Information provided
Lemma fill_loop_size {K} `{Countable K} limit (key : Manifest -> K) l : forall seen dst,
  Z.of_nat (size (fill_loop limit key l seen dst))
  <= Z.of_nat (size dst) + Z.max 0 (limit - Z.of_nat (size seen)).
Proof.
  induction l as [|s l IH]; intros seen dst; cbn [fill_loop]; [lia|]. case_if; [lia|]. case_if; [apply IH|].
  etrans; [apply IH|]. rewrite (size_union {[key s]} seen), size_singleton by (by apply disjoint_singleton_l).
  pose proof (size_union_alt {[id s]} dst) as Hd. assert (size (dst ∖ {[id s]}) <= size dst)%nat by (apply subseteq_size; set_solver).
  rewrite Hd, size_singleton. lia.
Qed.

Lemma fill_size {K} `{Countable K} dst l limit (key : Manifest -> K) :
  0 <= limit -> Z.of_nat (size (fill dst l limit key)) <= Z.of_nat (size dst) + limit.
Proof. intros Hl. unfold fill. case_if; [lia|]. etrans; [apply fill_loop_size|]. rewrite size_empty. lia. Qed.

Lemma fill_newest {K} `{Countable K} dst s l limit (key : Manifest -> K) :
  0 <= limit -> s.(id) ∈ dst \/ 0 < limit -> s.(id) ∈ fill dst (s :: l) limit key.
Proof.
  intros Hl [Hd|Hpos]; unfold fill; case_if; try done; try lia; apply fill_loop_spec; [by left|].
  right. exists [], s, l. cbn. rewrite union_empty_r_L, size_empty. set_solver by lia.
Qed.

(** A policy keeps at most as many snapshots as its numbers add up to, and it never
    empties a repository unless they are all zero. *)
Theorem select_keep_bound p l
    (Hp : Forall (fun n => 0 <= n) [p.(keep_daily); p.(keep_weekly); p.(keep_monthly); p.(keep_yearly); p.(keep_last)]) :
  Z.of_nat (size (select_keep p l))
    <= p.(keep_last) + p.(keep_daily) + p.(keep_weekly) + p.(keep_monthly) + p.(keep_yearly)
  /\ (l <> [] -> 0 < p.(keep_last) + p.(keep_daily) + p.(keep_weekly) + p.(keep_monthly) + p.(keep_yearly) ->
      exists s, s ∈ l /\ (forall t, t ∈ l -> t.(created_at) <= s.(created_at)) /\ s.(id) ∈ select_keep p l).
Proof.
  rewrite !Forall_cons in Hp. destruct Hp as (? & ? & ? & ? & ? & _). unfold select_keep. split.
  - repeat (etrans; [apply fill_size; done|]; rewrite ?Z.add_assoc; apply Z.add_le_mono_r).
    assert (Hf : forall m (k : gset str), (size (foldl (fun k s => {[id s]} ∪ k) k m) <= size k + length m)%nat).
    { clear. induction m as [|s m IH]; intros k; cbn; [lia|]. etrans; [apply IH|].
      rewrite size_union_alt, size_singleton.
      assert (size (k ∖ {[id s]}) <= size k)%nat by (apply subseteq_size; set_solver). lia. }
    etrans; [apply Nat2Z.inj_le, Hf|]. rewrite size_empty, length_take. lia.
  - intros Hl Hpos. destruct (newest_first l) as [|s m] eqn:E.
    { pose proof (newest_first_perm l) as Hn. rewrite E in Hn. by apply Permutation_nil in Hn. }
    pose proof (newest_first_perm l) as Hperm. pose proof (newest_first_sorted l) as Hs. rewrite E in Hperm, Hs.
    exists s. split; [rewrite <- Hperm; set_solver|]. split.
    + intros t. rewrite <- Hperm, elem_of_cons. inversion Hs as [|? ? _ Hall]; subst. rewrite Forall_forall in Hall.
      intros [->|Ht]; [lia|by apply Hall].
    + assert (Hf : forall m (k : gset str), k ⊆ foldl (fun k s => {[id s]} ∪ k) k m).
      { clear. induction m as [|t m IH]; intros k; cbn; [done|]. etrans; [|apply IH]. set_solver. }
      apply fill_newest; [done|]. destruct (decide (0 < keep_yearly p)); [by right|left].
      apply fill_newest; [done|]. destruct (decide (0 < keep_monthly p)); [by right|left].
      apply fill_newest; [done|]. destruct (decide (0 < keep_weekly p)); [by right|left].
      apply fill_newest; [done|]. destruct (decide (0 < keep_daily p)); [by right|left].
      replace (Z.to_nat (keep_last p)) with (S (Z.to_nat (keep_last p - 1))) by lia.
      cbn [take foldl]. apply (elem_of_weaken _ ({[id s]} ∪ ∅)); [set_solver|apply Hf].
Qed.

End RetentionSpec.

(** ** A repository keeps what was backed up *)

Section RepoSpec.
Context `{Sha256} `{Datelike}.

(** No two of these chunks have the same SHA-256. *)
Definition told_apart (D : list (list byte)) : Prop := forall x y, x ∈ D -> y ∈ D -> content_hash x = content_hash y -> x = y.

Definition addressed (c : Chunk) : Prop := c.(c_id) = content_hash c.(c_data).

(** A run of a repository next to the map from snapshots to the data they stand for, and the
    chunks that were ever backed up. *)
Inductive repo_run : BackupRepo -> gmap str (list byte) -> list (list byte) -> Prop :=
  | run_new : repo_run new ∅ []
  | run_backup r m D i now host paths cs tags :
      repo_run r m D -> Forall addressed cs -> m !! i = None ->
      repo_run (create_snapshot i now host paths cs tags r).2 (<[i := concat (map c_data cs)]> m) (map c_data cs ++ D)
  | run_delete r m D i : repo_run r m D -> repo_run (delete_snapshot i r).2 (delete i m) D
  | run_gc r m D : repo_run r m D -> repo_run (gc r).2 m D
  | run_retention r m D p :
      repo_run r m D -> repo_run (apply_retention p r).2 (filter (fun kd => kd.1 ∈ select_keep p r.(snapshots)) m) D.

(** The chunks of a snapshot are stored, addressed by their content, and put together
    they are the data. *)
Definition holds (cs : gmap str (list byte)) (ids : list str) (data : list byte) : Prop :=
  exists ds, ids = map content_hash ds /\ data = concat ds /\ forall d, d ∈ ds -> cs !! content_hash d = Some d.

Record repo_inv (r : BackupRepo) (m : gmap str (list byte)) (D : list (list byte)) : Prop := {
  inv_addressed : forall i d, r.(chunks) !! i = Some d -> i = content_hash d /\ d ∈ D;
  inv_ids : NoDup (map id r.(snapshots));
  inv_dom : forall i, is_Some (m !! i) <-> i ∈ map id r.(snapshots);
  inv_data : forall s, s ∈ r.(snapshots) -> exists data, m !! s.(id) = Some data /\ holds r.(chunks) s.(chunk_ids) data
}.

What the exercise asks
Transcribe each of the records verbatim.

Response area
Lemma fill_loop_size {K} `{Countable K} limit (key : Manifest -> K) l : forall seen dst,
  Z.of_nat (size (fill_loop limit key l seen dst))
  <= Z.of_nat (size dst) + Z.max 0 (limit - Z.of_nat (size seen)).
Proof.
  induction l as [|s l IH]; intros seen dst; cbn [fill_loop]; [lia|]. case_if; [lia|]. case_if; [apply IH|].
  etrans; [apply IH|]. rewrite (size_union {[key s]} seen), size_singleton by (by apply disjoint_singleton_l).
  pose proof (size_union_alt {[id s]} dst) as Hd. assert (size (dst ∖ {[id s]}) <= size dst)%nat by (apply subseteq_size; set_solver).
  rewrite Hd, size_singleton. lia.
Qed.

Lemma fill_size {K} `{Countable K} dst l limit (key : Manifest -> K) :
  0 <= limit -> Z.of_nat (size (fill dst l limit key)) <= Z.of_nat (size dst) + limit.
Proof. intros Hl. unfold fill. case_if; [lia|]. etrans; [apply fill_loop_size|]. rewrite size_empty. lia. Qed.

Lemma fill_newest {K} `{Countable K} dst s l limit (key : Manifest -> K) :
  0 <= limit -> s.(id) ∈ dst \/ 0 < limit -> s.(id) ∈ fill dst (s :: l) limit key.
Proof.
  intros Hl [Hd|Hpos]; unfold fill; case_if; try done; try lia; apply fill_loop_spec; [by left|].
  right. exists [], s, l. cbn. rewrite union_empty_r_L, size_empty. set_solver by lia.
Qed.

(** A policy keeps at most as many snapshots as its numbers add up to, and it never
    empties a repository unless they are all zero. *)
Theorem select_keep_bound p l
    (Hp : Forall (fun n => 0 <= n) [p.(keep_daily); p.(keep_weekly); p.(keep_monthly); p.(keep_yearly); p.(keep_last)]) :
  Z.of_nat (size (select_keep p l))
    <= p.(keep_last) + p.(keep_daily) + p.(keep_weekly) + p.(keep_monthly) + p.(keep_yearly)
  /\ (l <> [] -> 0 < p.(keep_last) + p.(keep_daily) + p.(keep_weekly) + p.(keep_monthly) + p.(keep_yearly) ->
      exists s, s ∈ l /\ (forall t, t ∈ l -> t.(created_at) <= s.(created_at)) /\ s.(id) ∈ select_keep p l).
Proof.
  rewrite !Forall_cons in Hp. destruct Hp as (? & ? & ? & ? & ? & _). unfold select_keep. split.
  - repeat (etrans; [apply fill_size; done|]; rewrite ?Z.add_assoc; apply Z.add_le_mono_r).
    assert (Hf : forall m (k : gset str), (size (foldl (fun k s => {[id s]} ∪ k) k m) <= size k + length m)%nat).
    { clear. induction m as [|s m IH]; intros k; cbn; [lia|]. etrans; [apply IH|].
      rewrite size_union_alt, size_singleton.
      assert (size (k ∖ {[id s]}) <= size k)%nat by (apply subseteq_size; set_solver). lia. }
    etrans; [apply Nat2Z.inj_le, Hf|]. rewrite size_empty, length_take. lia.
  - intros Hl Hpos. destruct (newest_first l) as [|s m] eqn:E.
    { pose proof (newest_first_perm l) as Hn. rewrite E in Hn. by apply Permutation_nil in Hn. }
    pose proof (newest_first_perm l) as Hperm. pose proof (newest_first_sorted l) as Hs. rewrite E in Hperm, Hs.
    exists s. split; [rewrite <- Hperm; set_solver|]. split.
    + intros t. rewrite <- Hperm, elem_of_cons. inversion Hs as [|? ? _ Hall]; subst. rewrite Forall_forall in Hall.
      intros [->|Ht]; [lia|by apply Hall].
    + assert (Hf : forall m (k : gset str), k ⊆ foldl (fun k s => {[id s]} ∪ k) k m).
      { clear. induction m as [|t m IH]; intros k; cbn; [done|]. etrans; [|apply IH]. set_solver. }
      apply fill_newest; [done|]. destruct (decide (0 < keep_yearly p)); [by right|left].
      apply fill_newest; [done|]. destruct (decide (0 < keep_monthly p)); [by right|left].
      apply fill_newest; [done|]. destruct (decide (0 < keep_weekly p)); [by right|left].
      apply fill_newest; [done|]. destruct (decide (0 < keep_daily p)); [by right|left].
      replace (Z.to_nat (keep_last p)) with (S (Z.to_nat (keep_last p - 1))) by lia.
      cbn [take foldl]. apply (elem_of_weaken _ ({[id s]} ∪ ∅)); [set_solver|apply Hf].
Qed.

End RetentionSpec.

(** ** A repository keeps what was backed up *)

Section RepoSpec.
Context `{Sha256} `{Datelike}.

(** No two of these chunks have the same SHA-256. *)
Definition told_apart (D : list (list byte)) : Prop := forall x y, x ∈ D -> y ∈ D -> content_hash x = content_hash y -> x = y.

Definition addressed (c : Chunk) : Prop := c.(c_id) = content_hash c.(c_data).

(** A run of a repository next to the map from snapshots to the data they stand for, and the
    chunks that were ever backed up. *)
Inductive repo_run : BackupRepo -> gmap str (list byte) -> list (list byte) -> Prop :=
  | run_new : repo_run new ∅ []
  | run_backup r m D i now host paths cs tags :
      repo_run r m D -> Forall addressed cs -> m !! i = None ->
      repo_run (create_snapshot i now host paths cs tags r).2 (<[i := concat (map c_data cs)]> m) (map c_data cs ++ D)
  | run_delete r m D i : repo_run r m D -> repo_run (delete_snapshot i r).2 (delete i m) D
  | run_gc r m D : repo_run r m D -> repo_run (gc r).2 m D
  | run_retention r m D p :
      repo_run r m D -> repo_run (apply_retention p r).2 (filter (fun kd => kd.1 ∈ select_keep p r.(snapshots)) m) D.

(** The chunks of a snapshot are stored, addressed by their content, and put together
    they are the data. *)
Definition holds (cs : gmap str (list byte)) (ids : list str) (data : list byte) : Prop :=
  exists ds, ids = map content_hash ds /\ data = concat ds /\ forall d, d ∈ ds -> cs !! content_hash d = Some d.

Record repo_inv (r : BackupRepo) (m : gmap str (list byte)) (D : list (list byte)) : Prop := {
  inv_addressed : forall i d, r.(chunks) !! i = Some d -> i = content_hash d /\ d ∈ D;
  inv_ids : NoDup (map id r.(snapshots));
  inv_dom : forall i, is_Some (m !! i) <-> i ∈ map id r.(snapshots);
  inv_data : forall s, s ∈ r.(snapshots) -> exists data, m !! s.(id) = Some data /\ holds r.(chunks) s.(chunk_ids) data
}.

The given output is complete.